Networker

Re: [Networker] tape drives getting "stuck" on storage node

2008-06-10 12:32:59
Subject: Re: [Networker] tape drives getting "stuck" on storage node
From: Alex Alexiou <AAlexiou AT TARGETSITE DOT COM>
To: NETWORKER AT LISTSERV.TEMPLE DOT EDU
Date: Tue, 10 Jun 2008 12:19:32 -0400
Thanks for all the suggestions. I'll try some of the methods out and see
if it helps. I'm also bugging HP like crazy to see if they can look at
our EML more; I suspect there is something wrong with it, since our ADIC
has been working fine. I also may update the kernel on our storage node
to match our backup server, just in case that helps.

~Alex

-----Original Message-----
From: EMC NetWorker discussion [mailto:NETWORKER AT LISTSERV.TEMPLE DOT EDU] On
Behalf Of Rachel Polanskis
Sent: Tuesday, June 10, 2008 8:27 AM
To: NETWORKER AT LISTSERV.TEMPLE DOT EDU
Subject: Re: [Networker] tape drives getting "stuck" on storage node

On Tue, 10 Jun 2008, Hans de Vries wrote:

> On one of our sites we have had a lot of similar problems running
NetWorker
> 7.3.3 with a STL L700 library using HP LTO3 tapedrives. The same type
of
> library with IBM LTO2 drives did not cause any trouble.
> Several times a week tapes were stuck in the drives (sometimes only
one,
> sometimes more). Eject was not possible without powering off the
tapedrive.
> In our opinion this should be a hardware problem, and maybe it is.

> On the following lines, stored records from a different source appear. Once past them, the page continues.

(** The loop pushes the hits of its candidates until the limit is
    reached. *)
Lemma scan_list_hits (c : scan_config) (n : nat) (fs : list candidate)
    (st : scan_state) :
  whole_number (limit c) (Z.of_nat n) ->
  (length (results st) <= n)%nat ->
  results (scan_list c fs st)
  = results st
    ++ take (n - length (results st)) (hits_from (kws c) (checks st) fs).1.
Proof.
  intros Hn. revert st. induction fs as [|f fs IH]; intros st Hle.
  - simpl. by rewrite take_nil, app_nil_r.
  - cbn [scan_list]. rewrite hits_from_cons. cbn zeta.
    destruct (limit_reached c st) eqn:Hl.
    + apply (limit_reached_whole c _ st Hn) in Hl.
      replace (n - length (results st))%nat with 0%nat by lia.
      by rewrite take_0, app_nil_r.
    + assert (Hlt : (length (results st) < n)%nat).
      { destruct (Nat.lt_ge_cases (length (results st)) n) as [H|H]; [done|].
        assert (limit_reached c st = true); [|congruence].
        apply (limit_reached_whole c _ st Hn). lia. }
      unfold scan_candidate.
      destruct (keyword_check (kws c) (c_name f) (c_content f) (checks st))
        as [[hit pv] ch]. cbn [fst snd].
      destruct hit.
      * rewrite IH by (cbn [results]; rewrite length_app; simpl; lia).
        cbn [results checks]. rewrite length_app. cbn [length].
        rewrite <- app_assoc. f_equal.
        replace (n - length (results st))%nat
          with (S (n - (length (results st) + 1)))%nat by lia.
        reflexivity.
      * rewrite IH by (cbn [results]; lia). reflexivity.
Qed.

(** With a whole number for limit, the returned list holds the first hits
    of the candidates, sorted. *)
Lemma finish_scan_list (c : scan_config) (n : nat) (fs : list candidate) :
  whole_number (limit c) (Z.of_nat n) ->
  finish c (scan_list c fs initial_scan_state)
  = SearchResults
      (sort by_modified_desc (take n (hits_from (kws c) 0 fs).1)).
Proof.
  intros Hn. unfold finish.
  rewrite (scan_list_hits c n fs initial_scan_state Hn) by (simpl; lia).
  cbn [results checks initial_scan_state length app]. rewrite Nat.sub_0_r.
  rewrite (slice_0_whole_number _ (Z.of_nat n)); [reflexivity | exact Hn|].
  rewrite <- (Permutation_length (sort_perm by_modified_desc _)).
  rewrite length_take. lia.
Qed.
(* ===== verification/ShutdownSignal.v ===== *)
(** * Signals of the operating system (crates/graphile-worker-shutdown-signal)

    The future that completes when the process is asked to shut down.  On Windows
    the console calls a handler on a thread of its own, which raises a flag and
    then wakes the listeners; a future looks at the flag, starts to listen and
    looks again before it waits.  Handlers and futures interleave freely: their
    atomic operations are the steps of a state machine.  On Unix the future takes
    the first signal it subscribed to. *)

From S2P Require Import Prelude.
Open Scope Z_scope.

Module ShutdownSignal.

(** ** Windows *)

Inductive CtrlType := CTRL_C_EVENT | CTRL_BREAK_EVENT | CTRL_CLOSE_EVENT | CTRL_LOGOFF_EVENT | CTRL_SHUTDOWN_EVENT.
Definition asks_shutdown (t : CtrlType) : bool := match t with CTRL_BREAK_EVENT => false | _ => true end.

(** A call of [console_ctrl_handler]: about to raise the flag, about to wake the
    listeners, returned [WINDOWS_SIGNAL_HANDLED] or [WINDOWS_SIGNAL_UNHANDLED]. *)
Inductive Handler := HStore | HNotify | HHandled | HUnhandled.
Definition console_ctrl_handler (t : CtrlType) : Handler := if asks_shutdown t then HStore else HUnhandled.

(** A future of [raw_shutdown_signal]: before the registration, before the first
    look at the flag, before [listen], before the second look and waiting, the
    last two with whether the listener has been woken; returned; or panicked
    because the handler could not be installed. *)
Inductive Waiter := WRegister | WFirst | WListen | WSecond (woken : bool) | WAwait (woken : bool) | WReturned | WPanicked.

#[export] Instance Waiter_eq_dec : EqDecision Waiter.
Proof. solve_decision. Defined.
#[export] Instance Handler_eq_dec : EqDecision Handler.
Proof. solve_decision. Defined.

(** The statics of the crate, the calls of the handler and the futures. *)
Record State := mkState {
  registered : bool;
  received : bool;
  handlers : list Handler;
  waiters : list Waiter
}.

(** [Event::notify(usize::MAX)] wakes every listener there is. *)
Definition wake (w : Waiter) : Waiter :=
  match w with WSecond _ => WSecond true | WAwait _ => WAwait true | w => w end.

(** [register_windows_shutdown_handler]: [installs] is the answer of
    [SetConsoleCtrlHandler]; a [OnceLock] whose initialization panics stays
    empty. *)
Definition register (installs : bool) (registered : bool) : bool * Waiter :=
  if registered then (true, WFirst) else if installs then (true, WFirst) else (false, WPanicked).

(** One step of a future. *)
Definition poll (installs : bool) (registered received : bool) (w : Waiter) : option (bool * Waiter) :=
  match w with
  | WRegister => Some (register installs registered)
  | WFirst => Some (registered, if received then WReturned else WListen)
  | WListen => Some (registered, WSecond false)
  | WSecond woken => Some (registered, if received then WReturned else WAwait woken)
  | WAwait woken => if woken then Some (registered, WReturned) else None
  | WReturned | WPanicked => None
  end.

Inductive Event :=
| New                              (* [shutdown_signal] is called *)
| Ctrl (t : CtrlType)              (* the console calls the installed handler *)
| HandlerStep (i : nat)
| WaiterStep (i : nat) (installs : bool).

Definition step (s : State) (e : Event) : option State :=
  match e with
  | New => Some (mkState (registered s) (received s) (handlers s) (waiters s ++ [WRegister]))
  | Ctrl t =>
      if registered s
      then Some (mkState true (received s) (handlers s ++ [console_ctrl_handler t]) (waiters s)) else None
  | HandlerStep i =>
      h ← handlers s !! i;
      match h with
      | HStore => Some (mkState (registered s) true (<[i := HNotify]> (handlers s)) (waiters s))
      | HNotify => Some (mkState (registered s) (received s) (<[i := HHandled]> (handlers s)) (wake <$> waiters s))
      | HHandled | HUnhandled => None
      end
  | WaiterStep i installs =>
      w ← waiters s !! i;
      '(r, w') ← poll installs (registered s) (received s) w;
      Some (mkState r (received s) (handlers s) (<[i := w']> (waiters s)))
  end.

Fixpoint run (s : State) (es : list Event) : option State :=
  match es with [] => Some s | e :: es => s' ← step s e; run s' es end.

Definition init : State := mkState false false [] [].

(** ** Unix *)

Inductive Signal := Usr1 | Usr2 | Int | Pipe | Term | Hup | Quit | Child.
#[export] Instance Signal_eq_dec : EqDecision Signal.
Proof. solve_decision. Defined.

Definition unix_signals : list Signal := [Usr2; Int; Pipe; Term; Hup].
(** The signals the process gets, in order; those not subscribed to are left to
    their default action and do not reach the stream. *)
Definition raw_shutdown_signal (incoming : list Signal) : option Signal := head (filter (λ g, g ∈ unix_signals) incoming).

(** ** Facts *)

(** The flag is up before anyone returns or is woken; and a future that waits
    without having been woken, although the flag is up, still has a handler
    ahead of its [notify]. *)
Definition waiter_ok (s : State) (w : Waiter) : Prop :=
  match w with
  | WReturned | WSecond true | WAwait true => received s = true
  | WAwait false => received s = true → HNotify ∈ handlers s
  | WRegister | WPanicked => True
  | WFirst | WListen | WSecond false => registered s = true
  end.
Definition handler_ok (s : State) (h : Handler) : Prop :=
  match h with HNotify | HHandled => received s = true | _ => True end.
Record inv (s : State) : Prop := {
  inv_waiters : Forall (waiter_ok s) (waiters s);
  inv_handlers : Forall (handler_ok s) (handlers s)
}.

Lemma lookup_ok {A} (P : A → Prop) l i x : Forall P l → l !! i = Some x → P x.
Proof. intros H E. by eapply Forall_lookup_1. Qed.

(** Facts about one future that a change of the others or of the flags keeps. *)
Lemma waiter_ok_mono s s' w :
  waiter_ok s w → (registered s = true → registered s' = true) → received s' = received s →
  (HNotify ∈ handlers s → HNotify ∈ handlers s') → waiter_ok s' w.
Proof. destruct w as [| | |[]|[]| |]; cbn; intros H Hr Hv Hh; rewrite ?Hv; auto. Qed.

Lemma handler_step_inv s i s' : inv s → step s (HandlerStep i) = Some s' → inv s'.
Proof.
  intros [Hw Hh]. cbn. destruct (handlers s !! i) as [h|] eqn:E; [cbn|done].
  assert (i < length (handlers s))%nat as Hi by (by eapply lookup_lt_Some). destruct h; try done; intros [= <-]; split; cbn.
  - eapply Forall_impl; [exact Hw|]. intros w. destruct w as [| | |[]|[]| |]; cbn; try done.
    intros _ _. apply list_elem_of_lookup. exists i. by rewrite list_lookup_insert_eq.
  - apply Forall_insert; [|done]. eapply Forall_impl; [exact Hh|]. by intros [].
  - apply Forall_fmap. eapply Forall_impl; [exact Hw|].
    assert (received s = true) as Hr by exact (lookup_ok _ _ _ _ Hh E).
    intros w. destruct w as [| | |[]|[]| |]; by cbn.
  - apply Forall_insert; [|exact (lookup_ok _ _ _ _ Hh E)]. eapply Forall_impl; [exact Hh|]. by intros [].
Qed.

Lemma waiter_step_inv s i installs s' : inv s → step s (WaiterStep i installs) = Some s' → inv s'.
Proof.
  intros [Hw Hh]. cbn. destruct (waiters s !! i) as [w|] eqn:E; [cbn|done].
  destruct (poll installs (registered s) (received s) w) as [[r w']|] eqn:Ep; [cbn|done]. intros [= <-].
  pose proof (lookup_ok _ _ _ _ Hw E) as Hok.
  assert (registered s = true → r = true) as Hr.
  { destruct w as [| | |?|[]| |]; cbn in Ep; try congruence. unfold register in Ep. by destruct (registered s); simplify_eq. }
  split; cbn; [|exact Hh].
  apply Forall_insert; [eapply Forall_impl; [exact Hw|]; intros x Hx; by eapply waiter_ok_mono|].
  destruct w as [| | |woken|[]| |]; cbn in Ep, Hok; unfold register in Ep.
  - destruct (registered s), installs; simplify_eq; done.
  - destruct (received s) eqn:Ev; simplify_eq; cbn; rewrite ?Ev; done.
  - by simplify_eq.
  - destruct (received s) eqn:Ev; simplify_eq; cbn; rewrite ?Ev; [done|]. destruct woken; cbn; [congruence|done].
  - by simplify_eq.
  - done.
  - done.
  - done.
Qed.

Lemma signal_step_inv s e s' : inv s → step s e = Some s' → inv s'.
Proof.
  intros Hi. destruct e as [|t|i|i ins]; [| |by apply handler_step_inv|by apply waiter_step_inv]; destruct Hi as [Hw Hh]; cbn.
  - intros [= <-]. split; cbn; [|exact Hh]. apply Forall_app. split; [|by repeat constructor].
    eapply Forall_impl; [exact Hw|]. intros w Hx. by eapply waiter_ok_mono.
  - destruct (registered s) eqn:Er; [|done]. intros [= <-]. split; cbn.
    + eapply Forall_impl; [exact Hw|]. intros w Hx. eapply waiter_ok_mono; [done..|cbn]. intros H. apply elem_of_app. by left.
    + apply Forall_app. split; [done|]. repeat constructor. unfold console_ctrl_handler. by destruct (asks_shutdown t).
Qed.
Lemma signal_run_inv s es s' : inv s → run s es = Some s' → inv s'.
Proof.
  revert s. induction es as [|e es IH]; intros s Hi; cbn; [by intros [= <-]|].
  destruct (step s e) as [s1|] eqn:E; [cbn|done]. apply IH. by eapply signal_step_inv.
Qed.

(** How far a future has to go; those that are done count nothing. *)
Definition remaining (w : Waiter) : nat :=
  match w with WRegister => 4 | WFirst => 3 | WListen => 2 | WSecond _ => 1 | WAwait _ => 1 | WReturned | WPanicked => 0 end.

(** With the flag up and no handler under way, the next step of a future that is
    not done brings it closer. *)
Lemma flag_step s i w :
  inv s → received s = true → HNotify ∉ handlers s → waiters s !! i = Some w → w ≠ WReturned → w ≠ WPanicked →
  ∃ s' w', step s (WaiterStep i true) = Some s' ∧ waiters s' !! i = Some w' ∧ w' ≠ WPanicked ∧
    received s' = true ∧ handlers s' = handlers s ∧ (w' = WReturned ∨ remaining w' < remaining w)%nat.
Proof.
  intros Hi Hr Hn E H1 H2. pose proof (lookup_ok _ _ _ _ (inv_waiters s Hi) E) as Hok.
  assert (i < length (waiters s))%nat as Hl by (by eapply lookup_lt_Some).
  assert (∃ r w', poll true (registered s) (received s) w = Some (r, w') ∧ w' ≠ WPanicked ∧
    (w' = WReturned ∨ remaining w' < remaining w)%nat) as (r & w' & Ep & Hp & Hlt).
  { rewrite Hr. destruct w as [| | |woken|[]| |]; cbn; try done.
    - unfold register. destruct (registered s); eexists _, _; (split; [done|]; split; [done|]; right; cbn; lia).
    - eexists _, _. split; [done|]. split; [done|]. by left.
    - eexists _, _. split; [done|]. split; [done|]. right. cbn. lia.
    - eexists _, _. split; [done|]. split; [done|]. by left.
    - eexists _, _. split; [done|]. split; [done|]. by left.
    - exfalso. by apply Hn, Hok. }
  exists (mkState r (received s) (handlers s) (<[i := w']> (waiters s))), w'. cbn [step]. rewrite E. cbn. rewrite Ep.
  split_and!; try done. cbn. by apply list_lookup_insert_eq.
Qed.

Lemma flag_finishes n s i w :
  inv s → received s = true → HNotify ∉ handlers s → waiters s !! i = Some w → w ≠ WPanicked → (remaining w ≤ n)%nat →
  ∃ k s', (k ≤ n)%nat ∧ run s (repeat (WaiterStep i true) k) = Some s' ∧ waiters s' !! i = Some WReturned.
Proof.
  revert s w. induction n as [|n IH]; intros s w Hi Hr Hn E Hp Hle.
  { exists O, s. destruct w; cbn in Hle; try lia; done. }
  destruct (decide (w = WReturned)) as [->|Hw]; [exists O, s; split_and!; [lia|done|done]|].
  { destruct (flag_step s i w) as (s' & w' & Es & E' & Hp' & Hr' & Hh' & Hlt); [done..|].
    destruct (IH s' w') as (k & s'' & Hk & Hrun & E''); [by eapply signal_step_inv|done|by rewrite Hh'|done|done| |].
    { destruct Hlt as [->|]; cbn; lia. }
    exists (S k), s''. split_and!; [lia| |done]. cbn [repeat run]. rewrite Es. exact Hrun. }
Qed.

Lemma elem_of_insert_or {A} (l : list A) i x y : x ∈ <[i:=y]> l → x = y ∨ x ∈ l.
Proof.
  intros [j Hj]%list_elem_of_lookup. apply list_lookup_insert_Some in Hj as [(_ & -> & _)|[_ Hj]]; [by left|].
  right. by eapply list_elem_of_lookup_2.
Qed.

(** What the trace has to do with the flag. *)
Lemma received_asked s es s' : run s es = Some s' → received s' = true →
  received s = true ∨ HStore ∈ handlers s ∨ ∃ t, Ctrl t ∈ es ∧ asks_shutdown t = true.
Proof.
  revert s. induction es as [|e es IH]; intros s; cbn; [intros [= <-]; by left|].
  destruct (step s e) as [s1|] eqn:E; [cbn|done]. intros Hr Hv.
  destruct (IH s1 Hr Hv) as [H|[H|(t & Ht & Ha)]]; [| |right; right; exists t; set_solver];
    destruct e as [|t|i|i ins]; cbn in E.
  - simplify_eq. by left.
  - destruct (registered s); simplify_eq. by left.
  - destruct (handlers s !! i) as [[]|] eqn:Eh; simplify_eq/=; [right; left; by eapply list_elem_of_lookup_2|by left].
  - destruct (waiters s !! i) as [w|]; [cbn in E|done]. destruct (poll _ _ _ w) as [[r w']|]; simplify_eq/=. by left.
  - simplify_eq. right. by left.
  - destruct (registered s); simplify_eq/=. apply elem_of_app in H as [H|H]; [right; by left|].
    right. right. exists t. split; [left|]. unfold console_ctrl_handler in H. destruct (asks_shutdown t); [done|set_solver].
  - right. left. destruct (handlers s !! i) as [[]|]; simplify_eq/=; by apply elem_of_insert_or in H as [|].
  - destruct (waiters s !! i) as [w|]; [cbn in E|done]. destruct (poll _ _ _ w) as [[r w']|]; simplify_eq/=. right. by left.
Qed.

(** C24: No request to shut down is lost, and none is made up.  However the
    handler's calls and any number of futures interleave, wherever each of them
    is: a future that has returned was asked to by a control event of the
    console; and once a call of the handler has raised the flag and none is on
    the way to wake the listeners, every future that has not failed to install
    the handler returns within four steps of its own, also one created later. *)
Theorem shutdown_is_not_lost (es : list Event) (s : State) (i : nat) (w : Waiter) :
  run init es = Some s → waiters s !! i = Some w →
  (w = WReturned → ∃ t, Ctrl t ∈ es ∧ asks_shutdown t = true) ∧
  (received s = true → HNotify ∉ handlers s → w ≠ WPanicked →
   ∃ k s', (k ≤ 4)%nat ∧ run s (repeat (WaiterStep i true) k) = Some s' ∧ waiters s' !! i = Some WReturned).
Proof.
  intros Hrun E. assert (inv s) as Hi by (eapply signal_run_inv; [|exact Hrun]; split; constructor). split.
  - intros ->. pose proof (lookup_ok _ _ _ _ (inv_waiters s Hi) E) as Hr.
    destruct (received_asked init es s Hrun Hr) as [|[H|H]]; [done| |done]. by apply elem_of_nil in H.
  - intros Hr Hn Hp. apply (flag_finishes 4 s i w); try done. destruct w; cbn; lia.
Qed.

(** A future waits for the first signal it subscribed to. *)
Lemma unix_signal_first incoming g :
  raw_shutdown_signal incoming = Some g ↔
  ∃ a b, incoming = a ++ g :: b ∧ g ∈ unix_signals ∧ Forall (λ x, x ∉ unix_signals) a.
Proof.
  unfold raw_shutdown_signal. induction incoming as [|x l IH]; [split; [done|by intros ([] & b & ? & _)]|].
  rewrite filter_cons. destruct (decide (x ∈ unix_signals)) as [Hx|Hx]; cbn [head].
  - split.
    + intros [= ->]. by exists [], l.
    + intros (a & b & E & Hg & Ha). destruct Ha as [|y a Hy Ha]; [by injection E as -> _|]. injection E as -> _. done.
  - rewrite IH. split.
    + intros (a & b & -> & Hg & Ha). exists (x :: a), b. split_and!; [done|done|by constructor].
    + intros (a & b & E & Hg & Ha). destruct Ha as [|y a Hy Ha]; [injection E as -> _; done|].
      injection E as _ ->. by exists a, b.
Qed.

(** The event comes between the second look at the flag and the wait. *)
Definition demo_race : list Event :=
  [New; WaiterStep 0 true; WaiterStep 0 true; WaiterStep 0 true; WaiterStep 0 true; Ctrl CTRL_C_EVENT;
   HandlerStep 0; New; HandlerStep 0].

Lemma shutdown_is_not_lost_witness :
  ∃ s, run init demo_race = Some s ∧ waiters s = [WAwait true; WRegister] ∧
    ∃ k s', (k ≤ 4)%nat ∧ run s (repeat (WaiterStep 1 true) k) = Some s' ∧ waiters s' !! 1%nat = Some WReturned.
Proof.
  eexists. split; [vm_compute; reflexivity|]. split; [reflexivity|].
  apply (shutdown_is_not_lost demo_race _ 1 WRegister); [vm_compute; reflexivity|reflexivity|reflexivity| |done].
  apply (bool_decide_unpack _). vm_compute. exact I.
Defined.
End ShutdownSignal.
Lemma space1_stops rest : stops is_space rest → space1 rest = Err (Error rest k_space).
Proof. intros Hr. rewrite space1_eq. pose proof (span_prefix is_space [] rest) as E. cbn [app] in E. by rewrite E. Qed.

Lemma many0_satisfy_print f s rest :
  Forall (λ c, f c = true) s → stops f rest → many0 (satisfy f) (s ++ rest) = Ok (rest, s).
Proof.
  intros Hs Hr. induction Hs as [|c s Hc Hs IH]; cbn [app];
    rewrite many0_eq, satisfy_eq by auto with nom.
  - destruct rest as [|x r]; [done|]. by rewrite (Hr x r).
  - rewrite Hc, IH. destruct (Nat.eqb_spec (length (s ++ rest)) (length (c :: s ++ rest))); [cbn in *; lia|done].
Qed.

Lemma identifier_print s rest :
  valid_identifier s → stops identifier_char rest → nom_task_identifier (s ++ rest) = Ok (rest, s).
Proof.
  destruct s as [|c s]; [done|]. intros [Hc Hs] Hr. unfold nom_task_identifier. cbn [app].
  rewrite satisfy_eq, Hc. by rewrite many0_satisfy_print.
Qed.

Definition valid_fill (f : CrontabFill) : Prop :=
  is_u32 (fw f) ∧ is_u32 (fd f) ∧ is_u32 (fh f) ∧ is_u32 (fm f) ∧ is_u32 (fs f).

Lemma fill_part_print c n rest :
  is_u32 n → is_ascii_digit c = false → fill_part c (dec n ++ c :: rest) = Ok (rest, Some n).
Proof.
  intros Hn Hc. unfold fill_part. rewrite opt_eq, terminated_eq, u32_dec by (try done; by apply stops_cons).
  by rewrite nom_char_hit.
Qed.

Lemma fill_print f : valid_fill f → crontab_fill (print_fill f) = Ok ([], f).
Proof.
  intros (H1 & H2 & H3 & H4 & H5). unfold crontab_fill, print_fill. cbn [app].
  do 4 (rewrite pair_eq, fill_part_print by done). rewrite fill_part_print by done.
  rewrite eof_eq. by destruct f.
Qed.

(** The query parameters that stand for given options. *)
Definition query_of (o : CrontabOptions) : QueryOption :=
  mkQuery (opt_id o) (print_fill <$> opt_fill o) (opt_max o) (opt_queue o) (opt_priority o)
    (opt_job_key o) (opt_job_key_mode o).

(** [qs] is a query string for the options [o]. *)
Definition writes_options (qs : str) (o : CrontabOptions) : Prop :=
  qs ≠ [] ∧ Forall (λ c, negb (is_whitespace c) = true) qs ∧ from_qs qs = Some (query_of o) ∧
  (∀ f, opt_fill o = Some f → valid_fill f).

Lemma opts_print qs o rest :
  writes_options qs o → stops (λ c, negb (is_whitespace c)) rest →
  nom_crontab_opts from_qs (63 :: qs ++ rest) = Ok (rest, o).
Proof.
  intros (Hne & Hw & Hq & Hf) Hr. unfold nom_crontab_opts, crontab_query.
  rewrite preceded_eq, nom_char_hit, take_while1_print, Hq by done. destruct o as [i [f|] m q p k md]; [|done].
  unfold query_of. cbn [q_fill opt_fill fmap option_fmap option_map]. by rewrite fill_print by auto.
Qed.

(** [js] is JSON5 for the payload [v], on one line and not mistaken for
    options. *)
Definition writes_payload (js : str) (v : Value) : Prop :=
  match js with
  | c :: _ => is_space c = false ∧ c ≠ 63
  | [] => False
  end ∧ Forall (λ c, not_newline c = true) js ∧ from_json5 js = Some v.

(** ** Printing a file *)

(** A line of a crontab file: spaces; a comment after spaces; an entry after
    spaces, with the text of its options and of its payload. *)
Inductive Line :=
| Blank (indent : str)
| Comment_ (indent text : str)
| Entry (indent : str) (t : CrontabTimer) (id : str) (o : option (str * CrontabOptions)) (p : option (str * Value)).

Definition print_line (l : Line) : str :=
  match l with
  | Blank indent => indent
  | Comment_ indent text => indent ++ 35 :: text
  | Entry indent t id o p =>
      indent ++ print_timer t ++ 32 :: id
      ++ match o with Some (qs, _) => 32 :: 63 :: qs | None => [] end
      ++ match p with Some (js, _) => 32 :: js | None => [] end
  end.

Definition entry_of (l : Line) : option (Crontab Value) :=
  match l with
  | Entry _ t id o p => Some (mkCrontab t id (default default_options (snd <$> o)) (snd <$> p))
  | _ => None
  end.

Definition well_formed (l : Line) : Prop :=
  match l with
  | Blank indent => Forall (λ c, is_space c = true) indent
  | Comment_ indent text =>
      Forall (λ c, is_space c = true) indent ∧ Forall (λ c, not_newline c = true) text
  | Entry indent t id o p =>
      Forall (λ c, is_space c = true) indent ∧ valid_timer t ∧ valid_identifier id ∧
      match o with Some (qs, o) => writes_options qs o | None => True end ∧
      match p with Some (js, v) => writes_payload js v | None => True end
  end.

(** What follows a line's text, and what is left after its ending. *)
Definition ends (r rest : str) : Prop := (r = [] ∧ rest = []) ∨ r = 10 :: rest ∨ r = 13 :: 10 :: rest.

Lemma ends_stops f r rest : ends r rest → f 10 = false → f 13 = false → stops f r.
Proof. intros [[-> ->]|[-> | ->]] H10 H13; by (apply stops_nil || apply stops_cons). Qed.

But
> after updating the server and storagenodes to Networker 7.4 SP2 the
> problems have disappeared.

We are on 7.2.1 and we get a "stuck" volume about once a month,
using LTO-2 FC drives.

I have a procedure that appears to work for me to release the volume 
in most cases, in the rest, I have to go and physcially reset the drive
to eject the media.   Also, I note it happens when the L700 or legato is

already quite busy.   We do not have fast load enabled, but I thought 
I might actually try it as it does all the hardware ops and then
resolves the Legato commands.

Here is my procedure:

You may have 2 faults - a "DRIVE_STATUS_INIT" or just a plain 
old unmountable volume.

If you have DRIVE_STATUS_INIT, do the following:

1) disable the device that has the issue.  Set the drive to 
Service Mode.

2) Wait about 5 minutes.  After about 5 minutes of blocking,
the tape volume should appear to stop rewinding or attempting dismount
and the drive commands will quiesce.

3) Re-enable the device.   Wait about 5 more minutes. 
If the device ejects/dismounts correctly, then you're done.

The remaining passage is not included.